Statics/Equilibrium - Find the Tension in the Wire

prosteve037

1. The problem statement, all variables and given/known data
I've already solved the problem, though I didn't understand WHY I took the steps I did; I just want to know why this is the way to solving the problem. Here's the question:

In the figure below, a thin horizontal bar AB of negligible weight and length L = 1.9 m is hinged to a vertical wall at A and supported at B by a thin wire BC that makes an angle θ = 42° with the horizontal. A block of weight W = 140 N can be moved anywhere along the bar; its position is defined by the distance x = 1.06 m from the wall to its center of mass. Find (a) the tension in the wire, and the (b) horizontal and (c) vertical components of the force on the bar from the hinge at A


2. Relevant equations
[itex]\sum{F}_{x}\textit{ = ma}_{x}\textit{ = 0}[/itex]

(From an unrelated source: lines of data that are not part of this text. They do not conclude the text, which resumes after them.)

(* ===== verification/Regexp.v ===== *)
(** * Regular expressions: the part of regexp the sources use

    Patterns without captures over the runes of a string, with the ASCII word boundary
    [\b].  A match is defined declaratively, with the runes before and after it, and
    searched by derivatives. *)
From S2P Require Import Prelude Sha256 GoLib.

(** ** Runes

    The iteration of a string: each byte that starts no valid encoding is one
    [utf8.RuneError].  A rune is kept with the bytes it was read from. *)
Definition RuneInvalid (b : Z) : Z * list Z := (65533%Z, [b]).

Fixpoint chunks_of (bs : list Z) : list (Z * list Z) :=
  match bs with
  | [] => []
  | b1 :: r1 =>
      if (b1 <? 128)%Z then (b1, [b1]) :: chunks_of r1
      else match r1 with
      | [] => [RuneInvalid b1]
      | b2 :: r2 =>
          if utf8_2 b1 b2
          then ((64 * (b1 - 192) + (b2 - 128))%Z, [b1; b2]) :: chunks_of r2
          else match r2 with
          | [] => RuneInvalid b1 :: chunks_of r1
          | b3 :: r3 =>
              if utf8_3 b1 b2 b3
              then ((4096 * (b1 - 224) + 64 * (b2 - 128) + (b3 - 128))%Z, [b1; b2; b3]) :: chunks_of r3
              else match r3 with
              | [] => RuneInvalid b1 :: chunks_of r1
              | b4 :: r4 =>
                  if utf8_4 b1 b2 b3 b4
                  then ((262144 * (b1 - 240) + 4096 * (b2 - 128) + 64 * (b3 - 128) + (b4 - 128))%Z,
                        [b1; b2; b3; b4]) :: chunks_of r4
                  else RuneInvalid b1 :: chunks_of r1
              end
          end
      end
  end.

Definition runes (s : string) : list Z := map fst (chunks_of (bytes_of s)).

(** ** Syntax *)

Inductive regexp : Type :=
  | Void
  | Eps
  | WordBoundary
  | Rune (accepts : Z -> bool)
  | Cat (r1 r2 : regexp)
  | Alt (r1 r2 : regexp)
  | Star (r : regexp).

(** [\w] *)
Definition word_rune (c : Z) : bool :=
  in_range 48 57 c || in_range 65 90 c || in_range 97 122 c || (c =? 95)%Z.

Definition word_context (c : option Z) : bool := from_option word_rune false c.

(** ** Meaning *)

Definition next (v : list Z) (after : option Z) : option Z :=
  match v with c :: _ => Some c | [] => after end.
Definition previous (before : option Z) (u : list Z) : option Z :=
  match last u with Some c => Some c | None => before end.

(** [matches r before w after]: [r] matches [w] between the runes [before] and
    [after]. *)
Inductive matches : regexp -> option Z -> list Z -> option Z -> Prop :=
  | MatchEps a b : matches Eps a [] b
  | MatchBoundary a b : word_context a <> word_context b -> matches WordBoundary a [] b
  | MatchRune f c a b : f c = true -> matches (Rune f) a [c] b
  | MatchCat r1 r2 u v a b :
      matches r1 a u (next v b) -> matches r2 (previous a u) v b -> matches (Cat r1 r2) a (u ++ v) b
  | MatchAltL r1 r2 w a b : matches r1 a w b -> matches (Alt r1 r2) a w b
  | MatchAltR r1 r2 w a b : matches r2 a w b -> matches (Alt r1 r2) a w b
  | MatchDone r a b : matches (Star r) a [] b
  | MatchMore r u v a b :
      u <> [] -> matches r a u (next v b) -> matches (Star r) (previous a u) v b ->
      matches (Star r) a (u ++ v) b.

(** ** Search *)

Definition cat (r1 r2 : regexp) : regexp :=
  match r1 with Void => Void | Eps => r2 | _ => Cat r1 r2 end.
Definition alt (r1 r2 : regexp) : regexp :=
  match r1, r2 with Void, _ => r2 | _, Void => r1 | _, _ => Alt r1 r2 end.

Fixpoint nullable (r : regexp) (before after : option Z) : bool :=
  match r with
  | Void | Rune _ => false
  | Eps | Star _ => true
  | WordBoundary => xorb (word_context before) (word_context after)
  | Cat r1 r2 => nullable r1 before after && nullable r2 before after
  | Alt r1 r2 => nullable r1 before after || nullable r2 before after
  end.

(** What remains to be matched after the rune [c]. *)
Fixpoint derivative (before : option Z) (c : Z) (r : regexp) : regexp :=
  match r with
  | Void | Eps | WordBoundary => Void
  | Rune f => if f c then Eps else Void
  | Cat r1 r2 =>
      alt (cat (derivative before c r1) r2)
          (if nullable r1 before (Some c) then derivative before c r2 else Void)
  | Alt r1 r2 => alt (derivative before c r1) (derivative before c r2)
  | Star r => cat (derivative before c r) (Star r)
  end.

(** Some prefix of [w] matches. *)
Fixpoint match_prefix (r : regexp) (before : option Z) (w : list Z) : bool :=
  nullable r before (next w None) ||
  match w with
  | [] => false
  | c :: rest => match_prefix (derivative before c r) (Some c) rest
  end.

Fixpoint search (r : regexp) (before : option Z) (w : list Z) : bool :=
  match_prefix r before w ||
  match w with [] => false | c :: rest => search r (Some c) rest end.

(** [Regexp.MatchString] *)
Definition MatchString (r : regexp) (s : string) : bool := search r None (runes s).

(** ** Correctness *)

Lemma previous_cons a c u : previous a (c :: u) = previous (Some c) u.
Proof. unfold previous. rewrite last_cons. by destruct (last u). Qed.

Lemma previous_nil a : previous a [] = a.
Proof. done. Qed.

Lemma next_app u v b : next (u ++ v) b = next u (next v b).
Proof. by destruct u. Qed.

Lemma matches_void a w b : ~ matches Void a w b.
Proof. by inversion 1. Qed.

Lemma matches_eps a w b : matches Eps a w b <-> w = [].
Proof. split; [by inversion 1|intros ->; constructor]. Qed.

Lemma matches_Alt r1 r2 a w b : matches (Alt r1 r2) a w b <-> matches r1 a w b \/ matches r2 a w b.
Proof. split; [inversion 1; eauto|intros [?|?]; by constructor]. Qed.

Lemma matches_Cat r1 r2 a w b :
  matches (Cat r1 r2) a w b <->
  exists u v, w = u ++ v /\ matches r1 a u (next v b) /\ matches r2 (previous a u) v b.
Proof. split; [inversion 1; subst; eauto|intros (u & v & -> & ? & ?); by constructor]. Qed.

Lemma matches_alt r1 r2 a w b : matches (alt r1 r2) a w b <-> matches r1 a w b \/ matches r2 a w b.
Proof.
  pose proof (matches_void a w b). unfold alt.
  destruct r1; try (destruct r2); rewrite ?matches_Alt; tauto.
Qed.

Lemma matches_cat r1 r2 a w b : matches (cat r1 r2) a w b <-> matches (Cat r1 r2) a w b.
Proof.
  destruct r1; try done; rewrite matches_Cat; split.
  - by intros ?%matches_void.
  - by intros (u & v & _ & ?%matches_void & _).
  - intros Hm. exists [], w. split; [done|]. by split; [constructor|].
  - intros (u & v & -> & ->%matches_eps & Hm). exact Hm.
Qed.

Lemma nullable_spec r a b : matches r a [] b <-> nullable r a b = true.
Proof.
  revert a b. induction r as [| | |f|r1 IH1 r2 IH2|r1 IH1 r2 IH2|r IH]; intros a b; cbn.
  - split; [by intros ?%matches_void|done].
  - by rewrite matches_eps.
  - split; [inversion 1; subst; by destruct (word_context a), (word_context b)|].
    intros Hx. constructor. by destruct (word_context a), (word_context b).
  - split; [by inversion 1|done].
  - rewrite matches_Cat, andb_true_iff, <- IH1, <- IH2. split.
    + by intros (u & v & [-> ->]%eq_sym%app_nil & ? & ?).
    + intros [??]. by exists [], [].
  - by rewrite matches_Alt, orb_true_iff, IH1, IH2.
  - split; [done|constructor].
Qed.

Lemma derivative_spec r a c w b : matches r a (c :: w) b <-> matches (derivative a c r) (Some c) w b.
Proof.
  revert a w b. induction r as [| | |f|r1 IH1 r2 IH2|r1 IH1 r2 IH2|r IH]; intros a w b; cbn.
  - split; by intros ?%matches_void.
  - split; [by inversion 1|by intros ?%matches_void].
  - split; [by inversion 1|by intros ?%matches_void].
  - split.
    + inversion 1; subst. by match goal with H : f c = true |- _ => rewrite H end; constructor.
    + destruct (f c) eqn:Hf; [|by intros ?%matches_void]. intros ->%matches_eps. by constructor.
  - rewrite matches_alt, matches_cat, !matches_Cat. split.
    + intros (u & v & Heq & H1 & H2). destruct u as [|x u].
      * right. cbn in Heq. subst v. apply nullable_spec in H1. cbn in H1. rewrite H1. by apply IH2.
      * left. injection Heq as -> ->. exists u, v. split; [done|].
        rewrite <- IH1. by rewrite previous_cons in H2.
    + intros [(u & v & -> & H1 & H2)|H2].
      * exists (c :: u), v. split; [done|]. rewrite previous_cons. by rewrite IH1.
      * destruct (nullable r1 a (Some c)) eqn:Hn; [|by apply matches_void in H2].
        exists [], (c :: w). split; [done|]. split; [by apply nullable_spec|by apply IH2].
  - by rewrite matches_Alt, matches_alt, IH1, IH2.
  - rewrite matches_cat, matches_Cat. split.
    + inversion 1 as [| | | | | | |? u v ? ? Hne H1 H2 Heq]; subst.
      match goal with Hx : _ ++ _ = c :: w |- _ => rename Hx into Heq end.
      destruct u as [|x u]; [done|]. injection Heq as -> <-. exists u, v. split; [done|].
      rewrite <- IH. by rewrite previous_cons in H2.
    + intros (u & v & -> & H1 & H2). apply (MatchMore r (c :: u) v); [done|by apply IH|].
      by rewrite previous_cons.
Qed.

Lemma match_prefix_spec r a w :
  match_prefix r a w = true <-> exists u v, w = u ++ v /\ matches r a u (next v None).
Proof.
  revert r a. induction w as [|c w IH]; intros r a; cbn [match_prefix]; rewrite orb_true_iff, <- nullable_spec.
  - split; [intros [Hm|]; [by exists [], []|done]|].
    intros (u & v & [-> ->]%eq_sym%app_nil & Hm). by left.
  - rewrite IH. split.
    + intros [Hm|(u & v & -> & Hm)]; [by exists [], (c :: w)|]. exists (c :: u), v. split; [done|].
      by apply derivative_spec.
    + intros (u & v & Heq & Hm). destruct u as [|x u]; [left; cbn in Heq; by subst v|].
      right. injection Heq as -> ->. exists u, v. split; [done|]. by apply derivative_spec.
Qed.

Lemma search_spec r a w :
  search r a w = true <->
  exists x u v, w = x ++ u ++ v /\ matches r (previous a x) u (next v None).
Proof.
  revert a. induction w as [|c w IH]; intros a; cbn [search]; rewrite orb_true_iff, match_prefix_spec.
  - split; [intros [(u & v & Heq & Hm)|]; [by exists [], u, v|done]|].
    intros (x & u & v & Heq & Hm). left. apply eq_sym, app_nil in Heq as [-> Heq]. by exists u, v.
  - rewrite IH. split.
    + intros [(u & v & Heq & Hm)|(x & u & v & -> & Hm)]; [by exists [], u, v|].
      exists (c :: x), u, v. by rewrite previous_cons.
    + intros (x & u & v & Heq & Hm). destruct x as [|y x]; [left; by exists u, v|].
      right. injection Heq as -> ->. exists x, u, v. by rewrite previous_cons in Hm.
Qed.

(** ** Building patterns *)

Definition rune_range (lo hi : Z) (c : Z) : bool := in_range lo hi c.

Fixpoint power (n : nat) (r : regexp) : regexp :=
  match n with O => Eps | S m => cat r (power m r) end.

(** [r{n,}], [r+], [r?] *)
Definition at_least (n : nat) (r : regexp) : regexp := cat (power n r) (Star r).
Definition optional (r : regexp) : regexp := Alt Eps r.

(** With [(?i)] a class also contains the runes that fold to its letters: the other
    case, and U+017F for s, U+212A for k. *)
Definition folds (f : Z -> bool) (c : Z) : bool :=
  f c ||
  (if in_range 65 90 c then f (c + 32)%Z
   else if in_range 97 122 c then f (c - 32)%Z
   else if (c =? 383)%Z then f 115%Z || f 83%Z
   else if (c =? 8490)%Z then f 107%Z || f 75%Z
   else false).

Definition literal_of (fold : bool) (s : string) : regexp :=
  foldr (fun c r => cat (Rune (if fold then folds (Z.eqb c) else Z.eqb c)) r) Eps (runes s).

Definition choice (rs : list regexp) : regexp := foldr alt Void rs.

(** [strings.EqualFold] with an ASCII text: the runes that fold to ASCII letters are
    their other case, U+017F and U+212A. *)
Definition fold_rune (c : Z) : Z :=
  if in_range 65 90 c then (c + 32)%Z
  else if (c =? 383)%Z then 115%Z else if (c =? 8490)%Z then 107%Z else c.

Definition EqualFold (s t : string) : bool :=
  bool_decide (map fold_rune (runes s) = map fold_rune (runes t)).

Example search_found : MatchString (cat WordBoundary (literal_of true "ski")) "a SKI" = true.
Proof. vm_compute. reflexivity. Qed.
Example search_boundary : MatchString (cat WordBoundary (literal_of true "ski")) "aski" = false.
Proof. vm_compute. reflexivity. Qed.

[itex]\sum{F}_{y}\textit{ = ma}_{y}\textit{ = 0}[/itex]

[itex]\sum{\tau}\textit{ = 0}[/itex]

3. The attempt at a solution

a.) Tension in the wire, T :

[itex]\sum{\tau}\textit{ = 0 = TsinθL - W}_{block}\textit{x}[/itex]

[itex]\textit{T = }\frac{W_{block}x}{sinθL}[/itex]

[itex]\textit{T = }\frac{(140 N)(1.06 m)}{sin(42°)(1.9 m)}[/itex]

[itex]\textit{T = 116.7265 N}[/itex]


Now b.) and c.) can be found easily using the other force relations.


My question is, why can't you use the force relations instead of the torque relation? I can see that it gives the wrong answer, but WHY does it give the wrong answer if you don't use the torque relation?

Is it because the weight of the bar is neglected? If so, how does that affect what you can or can't use in a problem like this?

Thanks

PhanthomJay

It doesn't give the wrong answer. To solve part b and c, you use the force relationship. When you look at the system, you have 3 unknown external reaction forces..the x and y forces at A, and the force at B directed along the wire..so you need 3 equations to solve the problem. Don't forget the reaction at B.....maybe that's what you forgot when you say you got the wrong answer. The vert force at B plus the vert force at A must equal W. The horiz force at A is balanced by the horiz force at B.

prosteve037

Just realized I forgot to provide the figure :P Here it is:





Ohhh so then I think I set up the force equations wrong. I think I forgot to include the components of the contact force from the wall, thinking that they were just negligible 3rd Law force pairs :P


So then here are my 2 revised force equations for this problem:

[itex]\textit{F}_{y}\textit{ + Tsinθ = W}_{block}[/itex]

[itex]\textit{Tcosθ = F}_{x}[/itex]

Look good?


I keep making the elementary mistake of excluding forces that are acting on the body of interest, thinking that Newton's 3rd Law would cancel them out. That said, should I just always focus on the forces acting ON a body and disregard the 3rd Law? That is, for problems where the system as a whole isn't accelerating?

PhanthomJay

Yes, which direction?yes, which direction? yes I wouldn't disregard it completely, it comes in handy when looking at forces on different bodies For accelerating bodies, the process is the same: look at the forces acting on the body. But Newton's 3rd Law applies to accelerating bodies as well as to non- accelerating bodies.